Una giornata trascorsa con gli amici si è trasformata in tragedia sul lago d’Iseo, dove un ragazzo di 19 anni ha perso la vita dopo essersi tuffato nelle acque del porto di Pisogne. La vittima è Firas Chamekh, giovane di origine tunisina che viveva in Italia da circa un anno.
L’incidente è avvenuto nel pomeriggio di domenica, quando il ragazzo si trovava sul lungolago insieme ad alcuni amici. Secondo le prime ricostruzioni, il diciannovenne si sarebbe tuffato dal pontile senza più riemergere.
L’allarme e la mobilitazione dei soccorsi
L’allarme è stato lanciato poco dopo le 17 dai ragazzi che erano con lui e che, non vedendolo tornare in superficie, hanno immediatamente richiesto l’intervento dei soccorritori.
La centrale operativa ha attivato un imponente dispositivo di emergenza. Sul posto sono intervenuti l’automedica, un’ambulanza della Croce Blu di Lovere, l’idroambulanza e una moto d’acqua di Camunia Soccorso. È stato inoltre richiesto l’intervento dell’elisoccorso decollato da Brescia.
Le ricerche si sono concentrate nelle acque antistanti il porto di Pisogne, con il coinvolgimento dei sommozzatori dei vigili del fuoco impegnati nelle operazioni di recupero in profondità.
Ritrovato dopo un’ora di ricerche
Le operazioni sono proseguite per circa un’ora prima che il corpo del giovane venisse individuato e riportato a riva.

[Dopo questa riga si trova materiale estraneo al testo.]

(** [impl::apply_svd<scalar_t>]: the typed pointers of [U], [S] and [VT]
    are taken first, then comes one call of [gesvd]; the vector [infos]
    is received by reference and never written. *)
Definition apply_svd (scalar_t : ScalarType) (self U S VT : Values R)
    (jobz : Ascii.ascii) (infos : list Z)
    : svd_result (Values R * Values R * Values R * Values R * list Z) :=
  if USE_ONEMKL then
    if negb (bool_decide (dtype U = scalar_t))
    then SvdError (SvdTypeError scalar_t (dtype U))
    else if negb (bool_decide (dtype S = scalar_t))
    then SvdError (SvdTypeError scalar_t (dtype S))
    else if negb (bool_decide (dtype VT = scalar_t))
    then SvdError (SvdTypeError scalar_t (dtype VT))
    else
    let m := size_back self 1 in
    let n := size_back self 0 in
    let mn := Z.min m n in
    let lda := m in
    let ldu := n in
    let ldvt := mn in
    let '(jobu, jobvt) :=
      if Ascii.eqb jobz "N"%char then (jobsvd_N, jobsvd_N)
      else if Ascii.eqb jobz "S"%char then (jobsvd_S, jobsvd_S)
      else (jobsvd_A, jobsvd_A) in
    match
      gesvd jobu jobvt m n (elements self) lda (elements S) (elements U)
        ldu (elements VT) ldvt
    with
    | Some (a, s, u, vt) =>
        SvdOk (mkValues (dtype self) (shape self) a,
               mkValues (dtype U) (shape U) u,
               mkValues (dtype S) (shape S) s,
               mkValues (dtype VT) (shape VT) vt, infos)
    | None => SvdError SvdServiceException
    end
  else SvdError
         (SvdBackendMissing "svd: oneMKL library not found in compilation").

(** The checks of the status vector, as calls of the framework
    functions. *)
Definition check_infos (self : Values R) (infos : list Z)
    : svd_result unit :=
  if 2 <? lu_dim self then
    match batchCheckErrors_from 0 infos "svd_xpu" with
    | LuOk _ => SvdOk tt
    | LuError e => SvdError (SvdStatusError e)
    end
  else
    match infos !! 0%nat with
    | Some info =>
        match singleCheckErrors info "svd_xpu" with
        | LuOk _ => SvdOk tt
        | LuError e => SvdError (SvdStatusError e)
        end
    | None => SvdError SvdFault
    end.

(** [_svd_helper].  [self.size(-2)] raises on a tensor of rank below
    two; [AT_DISPATCH_FLOATING_TYPES] raises on an element type that is
    not floating. *)
Definition _svd_helper (self : Values R) (some compute_uv : bool)
    : svd_result (Values R * Values R * Values R) :=
  let infos := replicate (Z.to_nat (batchCount self)) 0 in
  if lu_dim self <? 2 then SvdError SizeIndexError else
  let m := size_back self 1 in
  let n := size_back self 0 in
  let k := Z.min m n in
  let jobz : Ascii.ascii :=
    (if compute_uv then (if some then "S" else "A") else "N")%char in
  let '(U_working_copy, S_working_copy, VT_working_copy) :=
    _create_U_S_VT self some compute_uv in
  if 0 <? lu_numel self then
    let self_working_copy := cloneBatchedColumnMajor self in
    if negb (is_floating_type (dtype self))
    then SvdError (SvdDispatchError "svd_xpu" (dtype self))
    else
    match apply_svd (dtype self) self_working_copy U_working_copy
            S_working_copy VT_working_copy jobz infos with
    | SvdError e => SvdError e
    | SvdOk (_, U_working_copy, S_working_copy, VT_working_copy, infos) =>
        match check_infos self infos with
        | SvdError e => SvdError e
        | SvdOk _ =>
            if compute_uv then
              if some
              then SvdOk (U_working_copy, S_working_copy,
                          narrow VT_working_copy (-1) 0 k)
              else SvdOk (U_working_copy, S_working_copy, VT_working_copy)
            else SvdOk (zero_ U_working_copy, S_working_copy,
                        zero_ VT_working_copy)
        end
    end
  else SvdOk (zero_ U_working_copy, S_working_copy, zero_ VT_working_copy).

(** [svd]. *)
Definition svd (self : Values R) (some compute_uv : bool)
    : svd_result (Values R * Values R * Values R) :=
  if negb (2 <=? lu_dim self)
  then SvdError
         (RankError "self should have at least 2 dimensions, but has "
            (lu_dim self))
  else _svd_helper self some compute_uv.

(** The status checks on the vector of zeros that [_svd_helper]
    creates. *)
Lemma check_infos_zeros (self : Values R) :
  2 <= lu_dim self ->
  check_infos self (replicate (Z.to_nat (batchCount self)) 0) = SvdOk tt.
Proof.
  intros Ed. unfold check_infos. destruct (2 <? lu_dim self) eqn:E2.
  - rewrite batchCheckErrors_from_zeros. reflexivity.
  - apply Z.ltb_ge in E2.
    assert (batchCount self = 1) as ->.
    { unfold batchCount, lu_dim in *.
      destruct (shape self) as [|x [|y [|z l]]]; cbn [length] in *;
        try lia; reflexivity. }
    reflexivity.
Qed.

End SVD.

(** X11. A decomposition without singular vectors, or of an input without
    elements, returns [U] and [VT] filled with zeros, whatever the
    service left in them. *)
Theorem svd_without_vectors_returns_zeros
    (R : Type) (zeroR : R) USE_ONEMKL gesvd _create_U_S_VT
    cloneBatchedColumnMajor narrow (self : Values R) (some compute_uv : bool)
    U S VT :
  compute_uv = false \/ lu_numel self <= 0 ->
  svd zeroR USE_ONEMKL gesvd _create_U_S_VT cloneBatchedColumnMajor narrow
    self some compute_uv = SvdOk (U, S, VT) ->
  Forall (fun x => x = zeroR) (elements U) /\
  Forall (fun x => x = zeroR) (elements VT).
Proof.
  intros Hc. unfold svd, _svd_helper.
  destruct (negb (2 <=? lu_dim self)); [discriminate|].
  destruct (lu_dim self <? 2); [discriminate|].
  destruct (_create_U_S_VT self some compute_uv) as [[U0 S0] VT0].
  assert (Hz : forall t, Forall (fun x => x = zeroR) (elements (zero_ zeroR t))).
  { intros t. unfold zero_. cbn [elements]. apply Forall_forall.
    intros x Hx. apply elem_of_replicate in Hx. tauto. }
  destruct (0 <? lu_numel self) eqn:EN.
  - apply Z.ltb_lt in EN. destruct Hc as [-> |Hc]; [|lia].
    destruct (negb (is_floating_type (dtype self))); [discriminate|].
    destruct (apply_svd _ _ _ _ _ _ _ _ _) as [[[[[a U1] S1] VT1] infos]|];
      [|discriminate].
    destruct (check_infos self infos); [|discriminate].
    intros [= <- <- <-]. split; apply Hz.
  - intros [= <- <- <-]. split; apply Hz.
Qed.

(** A service that fills every buffer with ones. *)
Definition ones_gesvd (jobu jobvt : jobsvd) (m n : Z) (a : list Z) (lda : Z)
    (s u : list Z) (ldu : Z) (vt : list Z) (ldvt : Z)
    : option (list Z * list Z * list Z * list Z) :=
  Some (a, replicate (length s) 1, replicate (length u) 1,
        replicate (length vt) 1).

(** Working copies for a 2x2 input, of the element type of the input. *)
Definition square_U_S_VT (self : Values Z) (some compute_uv : bool)
    : Values Z * Values Z * Values Z :=
  (empty (dtype self) 0 [2; 2], empty (dtype self) 0 [2],
   empty (dtype self) 0 [2; 2]).

Lemma svd_without_vectors_returns_zeros_witness :
  Forall (fun x => x = 0) (elements (empty Double 0 [2; 2])) /\
  Forall (fun x => x = 0) (elements (empty Double 0 [2; 2])).
Proof.
  apply (svd_without_vectors_returns_zeros Z 0 true ones_gesvd
           square_U_S_VT (fun t => t) (fun t _ _ _ => t) singular_matrix
           true false (empty Double 0 [2; 2]) (mkValues Double [2] [1; 1])
           (empty Double 0 [2; 2])).
  - left. reflexivity.
  - vm_compute. reflexivity.
Defined.

(** X12. The status vector that [_svd_helper] checks is the vector of zeros
    it created: [apply_svd] never writes it.  So the status checks of
    [svd] never fail and never read past the end of the vector: the only
    errors of [svd] are the rank check, the dispatch on an element type
    that is not floating, a working copy of another element type than
    the input, a build without oneMKL, and an exception thrown by the
    service itself.  And on a floating input of rank two or more, with
    working copies of its element type and a build with oneMKL, [svd]
    returns whenever the service does, whatever the service computed. *)
Theorem svd_never_reports_failure
    (R : Type) (zeroR : R) USE_ONEMKL gesvd _create_U_S_VT
    cloneBatchedColumnMajor narrow (self : Values R)
    (some compute_uv : bool) :
  (forall e,
     svd zeroR USE_ONEMKL gesvd _create_U_S_VT cloneBatchedColumnMajor
       narrow self some compute_uv = SvdError e ->
     e = RankError "self should have at least 2 dimensions, but has "
           (lu_dim self) \/
     e = SvdDispatchError "svd_xpu" (dtype self) \/
     (exists found, e = SvdTypeError (dtype self) found) \/
     e = SvdBackendMissing "svd: oneMKL library not found in compilation" \/
     e = SvdServiceException) /\
  (2 <= lu_dim self -> is_floating_type (dtype self) = true ->
   USE_ONEMKL = true ->
   (forall U S VT, _create_U_S_VT self some compute_uv = (U, S, VT) ->
      dtype U = dtype self /\ dtype S = dtype self /\
      dtype VT = dtype self) ->
   (forall jobu jobvt m n a lda s u ldu vt ldvt,
      is_Some (gesvd jobu jobvt m n a lda s u ldu vt ldvt)) ->
   exists result,
     svd zeroR USE_ONEMKL gesvd _create_U_S_VT cloneBatchedColumnMajor
       narrow self some compute_uv = SvdOk result).
Proof.
  split.
  - intros e. unfold svd, _svd_helper.
    destruct (2 <=? lu_dim self) eqn:Ed; cbn [negb];
      [|intros [= <-]; left; reflexivity].
    apply Z.leb_le in Ed.
    rewrite (proj2 (Z.ltb_ge (lu_dim self) 2)) by lia.
    destruct (_create_U_S_VT self some compute_uv) as [[U0 S0] VT0].
    destruct (0 <? lu_numel self); [|discriminate].
    destruct (negb (is_floating_type (dtype self)));
      [intros [= <-]; right; left; reflexivity|].
    unfold apply_svd. destruct USE_ONEMKL;
      [|intros [= <-]; do 3 right; left; reflexivity].
    destruct (negb (bool_decide (dtype U0 = dtype self)));
      [intros [= <-]; do 2 right; left; eauto|].
    destruct (negb (bool_decide (dtype S0 = dtype self)));
      [intros [= <-]; do 2 right; left; eauto|].
    destruct (negb (bool_decide (dtype VT0 = dtype self)));
      [intros [= <-]; do 2 right; left; eauto|].
    destruct (if Ascii.eqb _ _ then _ else _) as [jobu jobvt].
    destruct (gesvd _ _ _ _ _ _ _ _ _ _ _) as [[[[a s] u] vt]|];
      [|intros [= <-]; do 4 right; reflexivity].
    rewrite (check_infos_zeros self Ed).
    destruct compute_uv; [destruct some|]; discriminate.
  - intros Ed Hty -> Hcreate Hsvc. unfold svd, _svd_helper.
    rewrite (proj2 (Z.leb_le 2 (lu_dim self))) by lia. cbn [negb].
    rewrite (proj2 (Z.ltb_ge (lu_dim self) 2)) by lia.
    destruct (_create_U_S_VT self some compute_uv) as [[U0 S0] VT0] eqn:Ec.
    destruct (Hcreate U0 S0 VT0 eq_refl) as (HU & HS & HVT).
    destruct (0 <? lu_numel self); [|eauto].
    rewrite Hty. cbn [negb]. unfold apply_svd.
    rewrite !bool_decide_eq_true_2 by assumption. cbn [negb].
    destruct (if Ascii.eqb _ _ then _ else _) as [jobu jobvt].
    destruct (Hsvc jobu jobvt (size_back (cloneBatchedColumnMajor self) 1)
                (size_back (cloneBatchedColumnMajor self) 0)
                (elements (cloneBatchedColumnMajor self))
                (size_back (cloneBatchedColumnMajor self) 1)
                (elements S0) (elements U0)
                (size_back (cloneBatchedColumnMajor self) 0)
                (elements VT0)
                (Z.min (size_back (cloneBatchedColumnMajor self) 1)
                   (size_back (cloneBatchedColumnMajor self) 0)))
      as [[[[a s] u] vt] ->].
    rewrite (check_infos_zeros self Ed).
    destruct compute_uv; [destruct some|]; eauto.
Qed.

(** The 2x2 matrix of ones. *)
Definition ones_matrix : Values Z := mkValues Double [2; 2] [1; 1; 1; 1].

Lemma svd_never_reports_failure_witness :
  exists result,
    svd 0 true ones_gesvd square_U_S_VT (fun t => t) (fun t _ _ _ => t)
      ones_matrix true true = SvdOk result.
Proof.
  apply (proj2 (svd_never_reports_failure Z 0 true ones_gesvd square_U_S_VT
                  (fun t => t) (fun t _ _ _ => t) ones_matrix true true)).
  - vm_compute. discriminate.
  - reflexivity.
  - reflexivity.
  - intros U S VT [= <- <- <-]. repeat split.
  - intros. unfold ones_gesvd. eauto.
Defined.

End BatchLinearAlgebra.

Una volta recuperato, i sanitari hanno avviato immediatamente le manovre di rianimazione nel tentativo di salvargli la vita. I soccorsi sono andati avanti a lungo, ma ogni tentativo si è rivelato vano. Intorno alle 19 è stato dichiarato il decesso.
La salma è stata successivamente messa a disposizione dell’autorità giudiziaria, che valuterà l’eventuale necessità di ulteriori accertamenti. Gli approfondimenti sull’accaduto sono affidati ai Carabinieri della Compagnia di Breno.
Le ipotesi sulle cause dell’incidente
Tra le possibili cause della tragedia gli investigatori stanno valutando l’ipotesi di un malore improvviso legato all’idrocuzione, fenomeno che può verificarsi quando il corpo entra rapidamente in contatto con acqua molto più fredda rispetto alla temperatura corporea.
Lo shock termico può provocare reazioni improvvise dell’organismo, causando perdita di coscienza o difficoltà respiratorie che possono risultare fatali. Saranno eventuali accertamenti a chiarire con precisione le circostanze dell’accaduto.
Una vita interrotta troppo presto
Firas Chamekh era arrivato dalla Tunisia circa un anno fa e viveva in una comunità di accoglienza a Darfo Boario Terme, dove attendeva l’esito della richiesta di protezione internazionale. Aveva intrapreso il proprio percorso in Italia con l’obiettivo di costruire un futuro migliore.
La sua morte rappresenta la prima vittima dell’estate 2026 nelle acque del lago d’Iseo. L’episodio riaccende l’attenzione sui rischi legati ai tuffi e alla balneazione, soprattutto nei periodi caratterizzati da elevate temperature atmosferiche e forti differenze termiche con l’acqua.
Le autorità continuano a raccomandare prudenza e il rispetto delle norme di sicurezza lungo laghi, fiumi e specchi d’acqua, per prevenire incidenti che possono avere conseguenze drammatiche.